> _Exercise goal_
Your reply should consist of one number: how many lines below contain "Hsaved".

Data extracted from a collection

(** *** Binding the guest *)

Lemma tranquil_identity r : tranquil (manifest_identity m r).
Proof.
  unfold manifest_identity. calms.
Qed.
#[local] Hint Resolve tranquil_identity : calm.
Lemma hold_lease_live b (Q : bool -> Machine -> Prop) g :
  inv b g -> (forall live g', inv b g' -> calm g g' -> (live = true -> exists p, guardian g = Some p /\ 0 < deadline p) -> Q live g') ->
  hold b lease_live Q g.
Proof.
  intros Hi HQ. unfold lease_live. apply hold_bind, hold_deadline_value; [done|]. intros p Hp _ _.
  apply hold_bind. eapply (hold_calm _ _ _ _ _ b boot_ms (fun now _ => 0 <= now)); [done| |].
  { apply calmly_boot_ms. intros t g' _ _. apply boot_answer_u64. }
  intros now g1 Hi1 Hc1 Hnow _ _. apply hold_ret; [done|]. apply HQ; [done..|]. intros Hl%Z.ltb_lt.
  exists p. split; [done|]. unfold Lease.value in Hl. lia.
Qed.
Lemma hold_bind_begin b (Q : Identity * GuestModel.Context -> Machine -> Prop) g :
  inv b g -> (forall a g', inv b g' -> Q a g') -> hold b (bind_begin m) Q g.
Proof.
  intros Hi HQ. unfold bind_begin. apply hold_bind, hold_registry; [done|]. intros rec Hsv _ _.
  apply hold_bind, (hold_mono _ _ _ _ _ b _ (fun _ _ => True)).
  { destruct (bool_decide _); [by apply hold_lease_live|by apply hold_ret]. }
  intros live g1 Hi1 _ _ _ _. apply hold_bind, hold_checked; [done|]. intros [] _ _ _.
  eapply hold_tranquil; [done| |intros a g' Hi' _; by apply HQ].
  apply tranquil_bind; [apply tranquil_identity|]. intros i.
  calms.
Qed.
Lemma hold_bind_end b i c (Q : Response -> Machine -> Prop) g :
  inv b g -> (forall v g', inv b g' -> served v g' -> quelled <> true -> Q v g') -> hold b (bind_end i c) Q g.
Proof.
  intros Hi HQ. unfold bind_end. apply hold_bind. eapply hold_tranquil; [done| |].
  { unfold hello. calms. }
  intros context g1 Hi1 Hc1 _ _. apply hold_bind, hold_registry; [done|]. intros rec Hsv _ _.
  apply hold_bind, (hold_mono _ _ _ _ _ b _ (fun live g' => serving rec g' /\ (live = true -> quelled <> true))).
  { case_bool_decide as Hrun; [|apply hold_ret; [done|by split]].
    apply hold_bind, hold_lease_live; [done|]. intros live g2 Hi2 Hc2 Hlive _ _.
    pose proof (serving_calm _ _ _ Hc2 Hsv) as Hsv2. destruct live; [|apply hold_ret; [done|by split]].
    assert (quelled <> true) as Hq by (destruct (Hlive eq_refl) as (p & Hp & Hd); by eapply (live_unquelled b g1)).
    apply hold_bind. eapply hold_tranquil; [done|by apply tranquil_ask|]. intros now g3 Hi3 Hc3 _ _.
    apply hold_ret; [done|]. split; [by eapply serving_calm|done]. }
  intros live g2 Hi2 _ [Hsv2 Hlive] _ _. apply hold_bind, hold_checked; [done|]. intros [] Hl%ensure_ok _ _.
  specialize (Hlive Hl). apply hold_bind, hold_checked; [done|]. intros [] _ _ _.
  destruct (r_guest_boot_id rec) as [boot|] eqn:Hb; cbn.
  - apply hold_ret; [done|]. apply HQ; [done|by exists rec|done].
  - destruct (serving_facts _ _ _ Hi2 Hsv2) as (Hok & Hse & Hre). set (bound := with_guest rec (GuestModel.boot_id context)).
    assert (kin bound rec) as Hk by by apply kin_guest.
    apply hold_bind. eapply hold_save; [done|done|done|done|done|]. intros saved g3 Hi3 Hsv3 Hsaved _ _.
    destruct saved as [[]|e].
    + apply hold_bind. eapply (hold_set_registry b bound rec); [done..| |].
      { eapply retained_mono; [|by apply Hsaved]. by intros r ->. }
      intros g4 Hi4 Hsv4 _ _ _. apply hold_ret; [done|]. apply HQ; [done|by exists bound|done].
    + apply hold_bind. eapply hold_deadline_stop; [done|done|]. intros g4 Hi4 _ _ _ _ _. by apply hold_checked.
Qed.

> _Response_
2